Task input
____________________

Lemma access_loop_spec fuel s root bit c e :
  space s root → vmem_lock s = false → 0 ≤ c → e ≤ MAXVA → (0 < fuel)%nat →
  e - c * 4096 ≤ 4096 * (Z.of_nat fuel - 1) →
  ∃ r, access_loop fuel root bit (c * 4096) e s = Ok (r, s) ∧ (r = 0 ∨ r = 1) ∧
    (r = 1 ↔ ∀ i, c ≤ i → i * 4096 < e → grants s root bit (i * 4096)).
Proof.
  intros Hs Hlk. revert c; induction fuel as [|fuel IH]; intros c Hc He Hf0 Hf; [lia|]; cbn [access_loop].
  destruct (Z.ltb_spec (c * 4096) e) as [Hlt|Hge].
  2:{ exists 1. split; [done|]. split; [by right|]. split; [intros _ i Hi Hie; lia|done]. }
  rewrite (walk_spec s root (c * 4096) Hs Hlk) by lia. cbn [bind].
  assert (Hno : ¬ grants s root bit (c * 4096) → ∃ r, Ok (0, s) = Ok (r, s) ∧ (r = 0 ∨ r = 1) ∧
    (r = 1 ↔ ∀ i, c ≤ i → i * 4096 < e → grants s root bit (i * 4096))).
  { intros Hn. exists 0. split; [done|]. split; [by left|]. split; [done|]. intros Hall.
    destruct Hn. apply Hall; lia. }
  destruct (table_at (pt s) root (vpath (c * 4096))) as [a|] eqn:Ha; cbn [fmap option_fmap option_map].
  2:{ apply Hno. unfold grants, pte_at, leaf. rewrite Ha. cbn. by intros [? _]. }
  rewrite (rd_pte s root) by done. cbn [bind]. unfold grants in Hno.
  destruct (has (pte_at (pt s) root (c * 4096)) PTE_V) eqn:E1; cbn [negb]; [|apply Hno; naive_solver].
  destruct (has (pte_at (pt s) root (c * 4096)) PTE_U) eqn:E2; cbn [negb]; [|apply Hno; naive_solver].
  destruct (has (pte_at (pt s) root (c * 4096)) bit) eqn:E3; cbn [negb]; [|apply Hno; naive_solver].
  unfold PGSIZE. replace (c * 4096 + 4096) with ((c + 1) * 4096) by lia.
  destruct (IH (c + 1)) as (r & -> & Hr & Hall); [lia..|]. exists r. split; [done|]. split; [done|].
  rewrite Hall. split; intros Hg i Hi Hie.
  - destruct (decide (i = c)) as [->|]; [done|]. apply Hg; lia.
  - apply Hg; lia.
Qed.
End copies.
(* ===== verification/SlabOps.v ===== *)
(** * Slab allocator: effect of allocation and release

    Each branch of [__alloc_from_kmem_cache] and [slab_free] on the lists of
    slabs and of free objects. *)

From Stdlib Require Import Sorted.
From stdpp Require Import functions.
From S2P Require Import Prelude BuddyDefs Pmem SlabDefs Slab.
Import Pmem SlabDefs Slab.

Module SlabOps.

(** ** Allocation *)

(** A slab after the first object of its list was taken. *)
Lemma slab_at_pop s s' a z p o q L :
  slab_at s a z (o :: L) → nx s !! o = Some q → ochain (nx s) q L → nx s' = nx s →
  slabs s' !! a = Some (mk_slab SLAB_MAGIC p q z (Z.of_nat (length L))) → slab_at s' a z L.
Proof.
  intros [H1 _ H3 H4 H5] Ho Hc Hn Hs. split; try done.
  - exists p, q. by rewrite Hn.
  - by apply Forall_cons in H3 as [_ ?].
  - by apply StronglySorted_inv in H4 as [? _].
  - by rewrite Hn.
Qed.

(** The header and the first object of a slab with free objects. *)
Lemma slab_at_head s a z o L :
  slab_at s a z (o :: L) →
  ∃ p q, slabs s !! a = Some (mk_slab SLAB_MAGIC p o z (Z.of_nat (S (length L)))) ∧
    nx s !! o = Some q ∧ ochain (nx s) q L.
Proof. intros [_ (p & o' & Hh & Hc) _ _ _]. cbn in Hc. destruct Hc as (-> & _ & q & Hq & Hc). by exists p, q. Qed.

(** The effect of taking the object [o] from the slab [a]. *)
Definition taken (s : allocator) (a q : Z) (sl : slab) (k : Z) : allocator :=
  with_slabs s (<[a := s_free k (s_object q sl)]> (slabs s)).

Lemma base_take s F G fl i z a o q L p :
  base s F G fl → level i z → a ∈ F i ++ G i → fl a = o :: L →
  slabs s !! a = Some (mk_slab SLAB_MAGIC p o z (Z.of_nat (S (length L)))) →
  nx s !! o = Some q → ochain (nx s) q L →
  base (taken s a q (mk_slab SLAB_MAGIC p o z (Z.of_nat (S (length L)))) (Z.of_nat (length L))) F G (<[a := L]> fl).
Proof.
  intros Hb Hi Ha Hfl Hsl Hq Hc. destruct (b_slab _ _ _ _ Hb i z a Hi Ha) as [Hsa _]. rewrite Hfl in Hsa.
  apply (base_set_list s _ F G fl i z a); try done; unfold taken; cbn [slabs with_slabs].
  - apply (slab_at_pop s _ a z p o q L); try done. cbn [slabs with_slabs]. apply lookup_insert_eq.
  - intros b Hne. by rewrite lookup_insert_ne.
  - intros sl sl' E. rewrite lookup_insert_eq. intros [= <-]. rewrite Hsl in E. by injection E as <-.
Qed.

Lemma set_slab_twice a f g s sl :
  slabs s !! a = Some sl →
  (let* s := set_slab a f s in set_slab a g s) = Ok (with_slabs s (<[a := g (f sl)]> (slabs s))).
Proof.
  intros H. rewrite (set_slab_ok a f s sl H). cbn [bind]. rewrite (set_slab_ok a g _ (f sl)) by apply lookup_insert_eq.
  cbn [slabs with_slabs]. by rewrite insert_insert_eq.
Qed.

Lemma bind_twice {A B C} (m : res A) (k : A → res B) (h : B → res C) :
  (let* x := m in let* y := k x in h y) = (let* y := (let* x := m in k x) in h y).
Proof. by destruct m. Qed.
(** Three allocations fill the slab of the cache for 1024 bytes. *)
Lemma slab_filled :
  ∃ s F G fl a o, inv s F G fl ∧ G 7%nat = [a] ∧ F 7%nat = [] ∧ fl a = [] ∧ is_obj a 1024 o.
Proof.
  destruct slab0_inv as [Hinv _]. destruct slab0_big as (a & o1 & o2 & o3 & HF & Hfl & Ho).
  assert (Hl : level 7 1024) by reflexivity.
  destruct (alloc_many slab0 _ _ _ 7 1024 a [] o1 o2 [o3] Hinv Hl HF Hfl) as (s1 & _ & Hinv1 & _).
  assert (Hfl1 : (<[a := [o2; o3]]> (all_objs slab0)) a = [o2; o3]) by apply fn_lookup_insert.
  destruct (alloc_many s1 _ _ _ 7 1024 a [] o2 o3 [] Hinv1 Hl HF Hfl1) as (s2 & _ & Hinv2 & _).
  destruct (alloc_last s2 _ _ _ 7 1024 a [] o3 Hinv2 Hl HF (fn_lookup_insert _ _ _)) as (s3 & _ & Hinv3 & _); [left; reflexivity|].
  eexists s3, _, _, _, a, o2. split; [exact Hinv3|]. rewrite !fn_lookup_insert. auto.
Qed.

Lemma slab_free_witness :
  ∃ s o s', slab_free o s = Ok s' ∧ ∃ F G fl, held F G fl o.
Proof.
  destruct slab_filled as (s & F & G & fl & a & o & Hinv & HG & HF & Hfl & Ho). exists s, o.
  assert (Hl : level 7 1024) by reflexivity.
  assert (Hin : a ∈ F 7%nat ++ G 7%nat) by (rewrite HF, HG; left).
  assert (Hh : held F G fl o).
  { exists 7%nat, 1024, a. split; [exact Hl|]. split; [exact Hin|]. split; [exact Ho|]. rewrite Hfl. apply not_elem_of_nil. }
  destruct (slab_free_correct s F G fl 7 1024 a o Hinv Hl Hin Ho Hh) as (s' & _ & _ & _ & Hop & _).
  - rewrite Hfl. discriminate.
  - rewrite HG. reflexivity.
  - exists s'. split; [exact Hop|]. exists F, G, fl. exact Hh.
Defined.

Lemma slab_corrupts_witness :
  ∃ o s1 s2 s3, slab_alloc 1024 slab0 = Ok (o, s1) ∧ slab_free o s1 = Ok s2 ∧
    slab_alloc 1024 s2 = Ok (o, s3) ∧ slab_alloc 1024 s3 = Undef.
Proof.
  destruct slab0_inv as [Hinv _]. destruct slab0_big as (a & o1 & o2 & o3 & HF & Hfl & _). exists o1.
  exact (slab_alloc_free_corrupts slab0 _ _ _ 7 1024 a [] o1 o2 o3 [] Hinv eq_refl HF Hfl).
Defined.

End SlabSpec.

____________________

To do
Each line in the entries above, starting at the line with "destruct (Z.ltb_spec (c" and ending at the line with "assert (Hno : ¬", is to be printed exactly, and only those lines.

Task solution
  destruct (Z.ltb_spec (c * 4096) e) as [Hlt|Hge].
  2:{ exists 1. split; [done|]. split; [by right|]. split; [intros _ i Hi Hie; lia|done]. }
  rewrite (walk_spec s root (c * 4096) Hs Hlk) by lia. cbn [bind].
  assert (Hno : ¬ grants s root bit (c * 4096) → ∃ r, Ok (0, s) = Ok (r, s) ∧ (r = 0 ∨ r = 1) ∧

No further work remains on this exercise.